Nicholas Ray directed this highly unusal Western from 1954 which break away from all the typical stereotypes. It flopped in the US after its world premiere while in Europe the film, in which two strong-willed women are the centre of the action as opposed to usual macho cowboys like John Wayne, was hailed a success.

Joan Crawford is the headstrong and aggressive Vienna who rules her saloon on the outskirts of a small town in Arizona with an iron fist although it would be fair to say she is tolerated by the local ranchers and residents rather than liked. In contrast to most other citizens, including John McIvers (Ward Bond), Vienna is in favour of the construction of a new railway to be built across the district as she can expect a large amount of compensation from the railway company. Regular bar goers include 'The Dancin Kid' (Scott Brady) - a former lover of Vienna’s - plus helping hand Old Tom (John Carradine). Soon dark clouds gather when archenemy Emma Small (Mercedes McCambridge) accuses Vienna of hiding ‘Dancin Kid’ (who apparently shot her brother during a bungled robbery) in her saloon. The truth lies much deeper though because Emma who isn’t exactly a beauty (neither was middle-aged Crawford whose garish make up made her look like a mask) is secretly in love with Kid but realising her feelings won’t be reciprocated she’s hell-bent on revenge!

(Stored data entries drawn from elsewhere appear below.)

(** ** Proofs are not looked at *)

Definition unproved (vc : VerifiableCredential) : VerifiableCredential := mkVerifiableCredential (vc_Credential vc) None.
(** Two presentations that differ at most in proofs. *)
Definition same_claims (vp vp' : Vc.VerifiablePresentation) : Prop :=
  unproved <$> Vc.pres_VerifiableCredential (Vc.vp_Presentation vp) =
  unproved <$> Vc.pres_VerifiableCredential (Vc.vp_Presentation vp').

Lemma eval_descriptor_unproved m creds d :
  eval_descriptor m (unproved <$> creds) d = unproved <$> eval_descriptor m creds d.
Proof.
  unfold eval_descriptor, resolveCredential. destruct (m !! in_ID d) as [path|]; [|done].
  destruct (_ <? 0)%Z; [done|]. rewrite list_lookup_fmap. destruct (creds !! _) as [cr|]; [|done].
  cbn. destruct (in_Constraints d) as [c|]; [|done].
  change (checkConstraints c (unproved cr)) with (checkConstraints c cr). by destruct (checkConstraints c cr).
Qed.
Lemma eval_descriptors_unproved m creds ds errs matched :
  eval_descriptors m (unproved <$> creds) ds errs (unproved <$> matched) =
    (fst (eval_descriptors m creds ds errs matched), unproved <$> snd (eval_descriptors m creds ds errs matched)).
Proof.
  revert errs matched. induction ds as [|d ds IH]; intros errs matched; [done|]. cbn [eval_descriptors].
  rewrite eval_descriptor_unproved. destruct (eval_descriptor m creds d) as [cr|e]; cbn [fmap result_fmap]; [|apply IH].
  rewrite <-fmap_insert. apply IH.
Qed.
Lemma Evaluate_unproved def sub vp vp' :
  same_claims vp vp' →
  match Evaluate def sub vp, Evaluate def sub vp' with
  | Ok r, Ok r' => er_Satisfied r = er_Satisfied r' ∧ er_Errors r = er_Errors r' ∧
      base.size (er_MatchedCredentials r) = base.size (er_MatchedCredentials r')
  | Err e, Err e' => e = e'
  | _, _ => False
  end.
Proof.
  intros Hs. unfold Evaluate. destruct (negb _); [done|].
  pose proof (eval_descriptors_unproved (descMap sub) (Vc.pres_VerifiableCredential (Vc.vp_Presentation vp)) (df_InputDescriptors def) [] ∅) as H1.
  pose proof (eval_descriptors_unproved (descMap sub) (Vc.pres_VerifiableCredential (Vc.vp_Presentation vp')) (df_InputDescriptors def) [] ∅) as H2.
  unfold same_claims in Hs. rewrite Hs in H1. rewrite H1 in H2. clear H1 Hs.
  destruct (eval_descriptors _ (Vc.pres_VerifiableCredential (Vc.vp_Presentation vp)) _ _ _) as [e1 m1].
  destruct (eval_descriptors _ _ _ _ _) as [e2 m2]. cbn [fst snd] in H2. injection H2 as -> Hm.
  apply (f_equal base.size) in Hm. rewrite !map_size_fmap in Hm. cbn. by rewrite Hm.
Qed.
Definition api_world : World Srv := mkWorld (λ n, (1000 + Z.of_nat n) * second)%Z 0 (λ _, None) 0 (λ _, None) 0 init_srv.
Definition later_world : World Srv := mkWorld (λ _, 2000 * second)%Z 0 (λ _, None) 0 (λ _, None) 0 init_srv.
Definition api_doc (did : string) : M Srv (result Document) := mret (Ok (doc did)).
Definition issue_body : json :=
  JObj [("subject_did", JStr "did:web:alice"); ("schema_id", JStr "identity.legal-name");
        ("claims", JObj [("givenNames", JStr "Alice")]); ("valid_for", JStr "1h30m");
        ("status_list_credential", JStr "https://issuer.example/api/v1/status/1")].
Definition post (j : json) : Request := mkRequest [] None [] None [] "" (parse (marshal j)).
Definition sample_issue : Response * Validate.Cache * World Srv :=
  handleIssueCredential (Some (replicate 64 x2a)) "did:web:issuer.example#key-1" "did:web:issuer.example" registry
    (post issue_body) "u1" ∅ api_world.
Definition issued_json : json := match fst (fst sample_issue) with JsonBody _ (Some j) => j | _ => JNull end.
Lemma sample_issued : sample_issue = ((JsonBody StatusCreated (Some issued_json), snd (fst sample_issue)), snd sample_issue).
Proof. vm_compute. reflexivity. Qed.
(* ===== verification/WebhooksProofs.v ===== *)
(** * Webhook registration over HTTP (api/webhooks.go)

    Registration with its check of the target's addresses, listing, deletion and the
    test ping, composed with the store and the event bus; and what a registrant can
    rely on afterwards. *)

From S2P Require Import Prelude GoStd World Sha Json JsonValue Http Consent StoreTypes Store StoreAuth Logic StoreInv.
From S2P Require Import Events GoTime AuditLog Jwt Vc Did GoNet BridgeApi Consents.
Import JsonValue Http Types Store StoreAuth StoreInv Jwt.

Module Webhooks.

Record registerWebhookRequest := mkRegisterWebhookRequest { rw_URL : string; rw_EventTypes : list string }.
Definition decode_register (l : list (string * json)) : option registerWebhookRequest :=
  u ← str_field "url" l; ts ← strs_field "event_types" l; Some (mkRegisterWebhookRequest u ts).

(** ** The filter on targets *)

Definition webhookPrivateRanges : list (Did.IP * N) :=
  omap GoNet.ParseCIDR ["10.0.0.0/8"; "172.16.0.0/12"; "192.168.0.0/16"; "127.0.0.0/8"; "::1/128"; "fc00::/7";
    "169.254.0.0/16"; "fe80::/10"; "100.64.0.0/10"; "198.18.0.0/15"; "0.0.0.0/8"].
Definition webhookIsPrivateIP (ip : Did.IP) : bool :=
  Did.IsLoopback ip || Did.IsLinkLocalUnicast ip || Did.IsLinkLocalMulticast ip ||
  existsb (λ block, Did.Contains block ip) webhookPrivateRanges.

Section Webhooks.
(** The resolver: the addresses of a host, as text. *)
Context (LookupHost : string → result (list string)).

Definition validateWebhookURL (rawURL : string) : result unit :=
  match GoNet.ParseRequestURI rawURL with
  | None => Err (ErrMsg "malformed URL")
  | Some u =>
      if negb (GoNet.u_Scheme u =s "https") && negb (GoNet.u_Scheme u =s "http")
      then Err (ErrMsg "scheme must be http or https")
      else match LookupHost (GoNet.Hostname u) with
      | Err e => Err (ErrWrap "cannot resolve host" e)
      | Ok ips =>
          if existsb (λ ipStr, match GoNet.ParseIP ipStr with Some ip => webhookIsPrivateIP ip | None => false end) ips
          then Err (ErrMsg "host resolves to a private/loopback address") else Ok tt
      end
  end.
(** Logout ends the subject's sessions: when the id_token_hint verifies and the
    driver does not fail, every session of its subject that is left had already
    expired, and no session of anyone is created or changed; but refresh tokens
    are only removed through the hashes the sessions carry, so when the sessions
    carry none (the provider never sets one) every refresh token survives. *)
Theorem logout_ends_sessions r w c :
  srv_wf (w_state w) → no_faults w → Query r "id_token_hint" ≠ "" →
  verify_signature (Query r "id_token_hint") (ed_public (p_signingKey p)) = Ok c →
  (unix (w_clock w (w_nclock w)) ≤ cl_ExpiresAt c)%Z → cl_Subject c ≠ "" →
  (∀ k s, oidc_sessions (db (snd (LogoutHandler p r w))) !! k = Some s →
    oidc_sessions (db w) !! k = Some s ∧
    (s_SubjectDID s = cl_Subject c → s_ExpiresAt s ≤ w_clock w (S (w_nclock w)))%Z) ∧
  ((∀ k s, oidc_sessions (db w) !! k = Some s → s_RefreshTokenHash s = "") →
   refresh_tokens (db (snd (LogoutHandler p r w))) = refresh_tokens (db w)).
Proof.
  destruct w as [clk nc rnd nr flt nf [d rev evs]]. cbn [w_state srv_db w_clock w_nclock].
  intros Hwf Hnf Hhint Hv Hexp Hsub.
  pose proof (wp_logout r clk nc rnd nr flt nf d rev evs c (λ n, Hnf n) Hhint Hv Hexp Hsub) as Hw.
  unfold wp in Hw. rewrite Hw. split.
  - intros k s Hk. cbn [oidc_sessions set_oidc_sessions] in Hk.
    apply map_lookup_filter_Some in Hk as [[Hk Hl]%logout_fold_sessions _]. split; [done|]. intros Hs.
    destruct (Z.le_gt_cases (s_ExpiresAt s) (clk (S nc))) as [|Hgt]; [done|]. exfalso.
    rewrite Forall_forall in Hl. apply (Hl s); [apply elem_of_live_sessions; eauto|].
    by apply (wf_sessions _ Hwf).
  - intros Hh. cbn [refresh_tokens set_oidc_sessions]. apply logout_fold_refresh.
    apply Forall_forall. intros s [_ [k Hk]]%elem_of_live_sessions. eauto.
Qed.

(** ** Step-up *)

Definition acr_rank (v : string) : Z := default 0%Z (acr_level v).
Lemma acr_rank_nonneg v : (0 ≤ acr_rank v)%Z.
Proof. unfold acr_rank, acr_level. repeat case_match; simplify_eq/=; lia. Qed.

Lemma acr_fold l acc lim :
  (0 ≤ acc)%Z →
  (foldl (λ acc v, match acr_level v with
                   | Some l => if (acc <? l)%Z then l else acc
                   | None => acc
                   end) acc l ≤ lim)%Z ↔ (acc ≤ lim)%Z ∧ ∀ v, v ∈ l → (acr_rank v ≤ lim)%Z.
Proof.
  revert acc. induction l as [|v l IH]; intros acc Hacc; simpl; [set_solver|].
  assert (match acr_level v with Some l0 => if (acc <? l0)%Z then l0 else acc | None => acc end
          = Z.max acc (acr_rank v)) as ->.
  { unfold acr_rank. destruct (acr_level v) as [n|]; simpl; [|lia]. destruct (Z.ltb_spec acc n); lia. }
  rewrite IH by lia. setoid_rewrite elem_of_cons. split; [intros [? ?]|intros [? Hv]]; split; try lia.
  - intros x [->|?]; [lia|auto].
  - pose proof (Hv v). assert (acr_rank v ≤ lim)%Z by auto. lia.
  - auto.
Qed.

(** Step-up compares authentication levels: a token satisfies a list of
    required values exactly when its own level (mfa above pwd above social above
    none, unknown values counting as none) is at least that of each of them. *)
Theorem acrSatisfies_spec have need :
  acrSatisfies have need = true ↔ ∀ v, v ∈ Fields need → (acr_rank v ≤ acr_rank have)%Z.
Proof.
  unfold acrSatisfies. rewrite Z.leb_le. change (default 0%Z (acr_level have)) with (acr_rank have).
  rewrite acr_fold by done. pose proof (acr_rank_nonneg have). naive_solver.
Qed.
End Proofs.

(** ** A concrete deployment, where the hypotheses above hold *)

#[local] Existing Instance digest_scheme.
#[local] Existing Instance digest_scheme_ok.

Definition sample_token : string := issued_access sample_provider "did:key:alice" "app" (1000 * second).
Lemma sample_token_parses : ParseUnverified sample_token = Ok sample_claims.
Proof. apply (ParseUnverified_signJWT sample_claims sample_key "k1" sample_claims_ok). Qed.
Lemma sample_token_verifies : verify_signature sample_token (ed_public sample_key) = Ok sample_claims.
Proof. apply (verify_signature_signJWT sample_claims sample_key "k1" sample_claims_ok eq_refl). Qed.

Definition revoke_request : Request :=
  form_request [("token", sample_token); ("token_type_hint", "access_token")].
(** A world whose clock stands still at [t]. *)
Definition at_time (t : Z) (s : Srv) : World Srv :=
  mkWorld (λ _, t) 0 (λ n, Some (λ i, byte_of_N (N.of_nat (i + 32 * n)))) 0 (λ _, None) 0 s.

Lemma sample_revoke_ok : status_of (fst (RevokeHandler revoke_request (sample_srv sample_db))) = StatusOK.
Proof. vm_compute. reflexivity. Qed.

Definition revoke_unhinted : Request := form_request [("token", sample_token)].
Lemma sample_revoke_unhinted_ok : status_of (fst (RevokeHandler revoke_unhinted (sample_srv sample_db))) = StatusOK.
Proof. vm_compute. reflexivity. Qed.

Lemma revocation_effective_witness :
  fst (IntrospectHandler sample_provider revoke_request
    (at_time (2000 * second) (w_state (snd (RevokeHandler revoke_unhinted (sample_srv sample_db)))))) = inactive.
Proof.
  refine (revocation_effective sample_provider revoke_unhinted revoke_request (sample_srv sample_db) _ _ _
    sample_claims (surjective_pairing _) sample_revoke_unhinted_ok _ sample_token_parses _ _ _ _ _).
  - right. split; by vm_compute.
  - by vm_compute.
  - reflexivity.
  - done.
  - reflexivity.
  - left. by vm_compute.
Defined.

Definition last_second : World Srv :=
  at_time (4600 * second + 500000000)
    (mkSrv sample_db {[ hashTokenValue sample_token := (4600 * second)%Z ]} []).
Lemma revoked_active_in_expiry_second_witness :
  fst (IntrospectHandler sample_provider revoke_request last_second) = active_response sample_claims.
Proof.
  apply (revoked_active_in_expiry_second sample_provider revoke_request last_second sample_claims
    sample_token_verifies ltac:(done)).
  - apply (lookup_singleton_eq (hashTokenValue sample_token)).
  - intros n. by vm_compute.
Defined.

Definition device_request : Request := form_request [("client_id", "app"); ("scope", "openid")].
Definition sample_user_code : string :=
  fst (generateUserCode (mkWorld (λ _, 0%Z) 0 (λ n, Some (λ i, byte_of_N (N.of_nat (i + 32 * n)))) 1
                           (λ _, None) 0 init_srv)).
Definition approve_request : Request :=
  form_request [("user_code", sample_user_code); ("subject_did", "did:key:bob")].
Definition poll_request : Request := form_request [("device_code", sample_code)].
Definition device_trace : list DeviceReq := [DAuthorize device_request; DApprove approve_request].
(* ===== verification/ApiServerProofs.v ===== *)
(** * Properties of the HTTP server

    [RateLimits]: the rate limiter never admits more than its burst plus its rate, up
    to the rounding of float64, eviction of idle buckets included.  Then the routes
    never conflict; the documented routes need the API key, those of recovery
    excepted; and which branches of the middleware no request reaches. *)

From Stdlib Require QArith Lqa.
From S2P Require Import Prelude GoStd GoTime Binary64 World Json JsonValue Base64 Sha Http Consent StoreTypes Store StoreAuth Logic StoreInv Did GoNet Jwt Provider ProviderProofs ApiServer.
Import JsonValue Http Types Store StoreAuth StoreInv Provider ProviderProofs ApiServer.

Module RateLimits.
Import QArith Lqa SpecFloat GoDuration Binary64 ApiServer.

(** What happens to a limiter: a request from an address, with the two clock
    readings of [Allow], and a run of the eviction goroutine, whose clock reading
    is taken before it holds the lock. *)
Inductive LimiterOp :=
  | OpAllow (ip : string) (now0 now : Z)
  | OpEvict (now : Z).

Definition limiter_step (op : LimiterOp) (l : ipRateLimiter) : ipRateLimiter :=
  match op with
  | OpAllow ip now0 now => snd (Allow ip now0 now l)
  | OpEvict now => evict now l
  end.
Definition limiter_run (ops : list LimiterOp) (l : ipRateLimiter) : ipRateLimiter :=
  foldl (λ l op, limiter_step op l) l ops.
(** How many requests of [ip] are let through, and how many it sends. *)
Fixpoint admitted (ip : string) (ops : list LimiterOp) (l : ipRateLimiter) : Z :=
  match ops with
  | [] => 0
  | op :: ops' =>
      (match op with
       | OpAllow ip' now0 now => if (ip' =s ip) && fst (Allow ip' now0 now l) then 1 else 0
       | OpEvict _ => 0
       end + admitted ip ops' (limiter_step op l))%Z
  end.
Fixpoint sent (ip : string) (ops : list LimiterOp) : Z :=
  match ops with
  | [] => 0
  | op :: ops' => (match op with OpAllow ip' _ _ => if ip' =s ip then 1 else 0 | OpEvict _ => 0 end + sent ip ops')%Z
  end.
(** The operations happen between [t0] and [t1], and the clock never runs backwards. *)
Fixpoint timed (t0 t1 : Z) (ops : list LimiterOp) : Prop :=
  match ops with
  | [] => (t0 ≤ t1)%Z
  | OpAllow _ now0 now :: ops' => (t0 ≤ now0 ≤ now)%Z ∧ timed now t1 ops'
  | OpEvict now :: ops' => timed (Z.max t0 now) t1 ops'
  end.

Lemma timed_le t0 t1 ops : timed t0 t1 ops → (t0 ≤ t1)%Z.
Proof.
  revert t0. induction ops as [|[ip n0 n|n] ops IH]; intros t0; simpl; [done| |].
  - intros [? ?%IH]. lia.
  - intros ?%IH. lia.
Qed.
Lemma sent_pos ip ops : (0 ≤ sent ip ops)%Z.
Proof. induction ops as [|[ip' n0 n|n] ops IH]; cbn [sent]; [done| |lia]. destruct (ip' =s ip); lia. Qed.

(** A time in nanoseconds, in seconds. *)
Definition secs (d : Z) : Q := inject_Z d / 1000000000.
Lemma secs_mono a b : (a ≤ b)%Z → secs a <= secs b.
Proof. intros H. unfold secs. rewrite Zle_Qle in H. apply Qmult_le_compat_r; [done|]. vm_compute. discriminate. Qed.
Lemma secs_add a b : secs (a + b) == secs a + secs b.
Proof. unfold secs. rewrite inject_Z_plus. field. Qed.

Together with her posse including McIvers and Bart Lonergan (Ernest Borgnine) Emma won’t leave a stone unturned in making life a misery for Vienna who in turn coldly observes: “One of us will have to die. I’ll make sure it’s going to be you!”

The unexpected arrival of the mysterious Johnny Guitar (Sterling Hayden), also was a past lover of Vienna, soon turns the overall situation into an even more precarious one… never mind the rivalry between him and the Dancin Kid over Vienna… things soon get out of hand and when Emma assembles an almighty lynch mob it leads to unfortunate and unforeseen consequences which only some of the main players will survive…

JOHNNY GUITAR is undoubtedly Crawfords' film and she demanded entire passages of the script had to be rewritten. The film itself is based on Roy Chanslor’s novel of the same name who had penned the story with Crawford in mind before a screen adaptation was even considered. The fact that Crawford and McCambridge couldn't stand each other off-camera makes the on-screen hostility between the two actresses even more authentic though it also contributed to director Nicholas Ray suffering a near breakdown and claiming that he’d never want to see Crawford again once the film was under wraps! He didn’t! Nonetheless and despite all the behind-the-scenes drama Ray delivered a superb Western that looks unusual (did you ever see a saloon where one part of the premises is built against the rock of a canyon?) and also offers a plot that’s miles apart from the usual predictable Wild West fare. Even the colour code changes from scene to scene and is symbolic.

JOHNNY GUITAR is presented newly restored on Blu-ray as a Limited Edition Set of only 3000 copies presented in a hardbound slipcase and a 60-page collector’s booklet. Further Bonus Material includes essays, interviews, audio commentary and an intro to the film by director Martin Scorsese.